> **Task**:
Among the entries below, how many lines contain the string "true"? Only the number, please.

*** Data to process ***

Lemma extnameStep_inv (i : Z) (c : ascii) (s : string) (st : ExtScan) :
  0 <= i -> ScanInv (i + 1) s st -> ScanInv i (String c s) (extnameStep st (i, c)).
Proof.
  intros Hi (M & D & Dn & L & R & SD).
  unfold extnameStep, scanLow in *.
  assert (Later : forall lo, i + 1 <= lo ->
            (forall j c0, lo <= j < extEnd st ->
               unitAt (i + 1) s j = Some c0 -> notSlash c0 = true) ->
            forall j c0, lo <= j < extEnd st ->
              unitAt i (String c s) j = Some c0 -> notSlash c0 = true).
  { intros lo Hlo R' j c0 Hj U. rewrite unitAt_later in U by lia. eauto. }
  destruct (extDone st) eqn:Done.
  - (* the scan has stopped *)
    specialize (Dn eq_refl). specialize (L Dn).
    unfold ScanInv, scanLow. rewrite Done.
    repeat split; try tauto; try lia. now apply Later.
  - destruct (isSlash c) eqn:Sl.
    + destruct (extMatchedSlash st) eqn:Ms; cbn [negb].
      * (* a trailing slash *)
        assert (E : extEnd st = -1) by tauto.
        unfold ScanInv, scanLow. rewrite Done, Ms.
        repeat split; try tauto; try lia; try congruence;
          try (intros j c0 Hj; lia).
      * (* the slash that ends the component *)
        assert (E : extEnd st <> -1) by (intros E; apply M in E; discriminate).
        unfold ScanInv, scanLow. cbn.
        repeat split; try tauto; try lia; try congruence;
          try (apply Later; [lia|assumption]).
    + (* a unit of the component *)
      assert (NS : notSlash c = true) by (unfold notSlash; now rewrite Sl).
      destruct (Z.eqb_spec (extEnd st) (-1)) as [E|E].
      * assert (S0 : startDot st = -1) by tauto.
        rewrite S0. cbn [Z.eqb negb].
        destruct (isDot c); unfold ScanInv, scanLow; cbn;
          repeat split; try lia; try congruence;
          intros j c0 Hj U; assert (j = i) by lia; subst j;
          rewrite unitAt_here in U; congruence.
      * assert (Ms : extMatchedSlash st = false).
        { destruct (extMatchedSlash st); [|reflexivity]. exfalso. apply E. tauto. }
        specialize (L E).
        assert (Rng : forall j c0, i <= j < extEnd st ->
                        unitAt i (String c s) j = Some c0 -> notSlash c0 = true).
        { intros j c0 Hj U. destruct (Z.eq_dec j i) as [->|Ne].
          - rewrite unitAt_here in U. congruence.
          - rewrite unitAt_later in U by lia. apply (R j c0); [lia|exact U]. }
        destruct (isDot c); destruct (Z.eqb_spec (startDot st) (-1));
          unfold ScanInv, scanLow; cbn; rewrite ?Ms;
          repeat split; try tauto; try lia; try congruence; try exact Rng;
          try (intros S1; specialize (SD S1); lia).
Qed.

Lemma extScan_inv (s : string) (i : Z) : 0 <= i -> ScanInv i s (extScan i s).
Proof.
  revert i. induction s as [|c s IH]; intros i Hi.
  - unfold ScanInv, scanLow. simpl. repeat split; try tauto; try lia; try congruence.
  - simpl. apply extnameStep_inv; [assumption|]. apply IH. lia.
Qed.

Lemma allChars_substring (p : ascii -> bool) (s : string) (a n : nat) :
  (forall k c, (a <= k < a + n)%nat -> String.get k s = Some c -> p c = true) ->
  allChars p (substring a n s) = true.
Proof.
  revert a n. induction s as [|c s IH]; intros a n Hp.
  - destruct a, n; reflexivity.
  - destruct a as [|a].
    + destruct n as [|n]; [reflexivity|]. simpl.
      rewrite (Hp 0%nat c) by (simpl; auto; lia). simpl.
      apply IH. intros k c0 Hk G. apply (Hp (S k) c0); [lia|exact G].
    + simpl. apply IH. intros k c0 Hk G. apply (Hp (S k) c0); [lia|exact G].
Qed.

Lemma extname_no_slash (path : string) : allChars notSlash (extname path) = true.
Proof.
  unfold extname, backwards. rewrite extname_scan.
  destruct (extScan_inv path 0 (Z.le_refl 0)) as (_ & D & _ & L & R & SD).
  set (st := extScan 0 path) in *.
  destruct (_ || _ || _ || _) eqn:C; [reflexivity|].
  apply orb_false_elim in C as [C _]. apply orb_false_elim in C as [C _].
  apply orb_false_elim in C as [C1 C2].
  apply Z.eqb_neq in C1, C2.
  specialize (L C2). specialize (SD C1).
  unfold slice. apply allChars_substring. intros k c Hk G.
  apply (R (Z.of_nat k) c); [lia|].
  unfold unitAt. destruct (Z.ltb_spec (Z.of_nat k) 0); [lia|].
  rewrite Z.sub_0_r, Nat2Z.id. exact G.
Qed.

Lemma allChars_app (p : ascii -> bool) (a b : string) :
  allChars p (a ++ b) = allChars p a && allChars p b.
Proof.
  induction a as [|c a IH]; [reflexivity|]. simpl. now rewrite IH, andb_assoc.
Qed.

Lemma allChars_weaken (p q : ascii -> bool) (s : string) :
  (forall c, p c = true -> q c = true) -> allChars p s = true -> allChars q s = true.
Proof.
  intros W. induction s as [|c s IH]; [reflexivity|].
  simpl. intros [Hc Hs]%andb_prop. now rewrite (W c Hc), IH.
Qed.

Lemma allowed_notSlash (c : ascii) : allowedChar c = true -> notSlash c = true.
Proof.
  unfold allowedChar, notSlash, isSlash.
  destruct (Z.eqb_spec (code c) 47) as [E|]; [|reflexivity].
  rewrite E. discriminate.
Qed.

Lemma sanitizeFilename_no_slash (name : string) :
  allChars notSlash (sanitizeFilename name) = true.
Proof.
  apply (allChars_weaken allowedChar); [exact allowed_notSlash|].
  unfold sanitizeFilename.
  pose proof (allChars_slice0 allowedChar 200 _ (allChars_replaced name)) as A.
  destruct (slice0 200 _); [reflexivity|exact A].
Qed.

Lemma extension_no_slash (raw : string) :
  allChars notSlash (or_string (extname raw) ".mp4") = true.
Proof.
  pose proof (extname_no_slash raw) as E.
  destruct (extname raw); [reflexivity|exact E].
Qed.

*** End of Data to process ***

> **Solution for this problem**:
11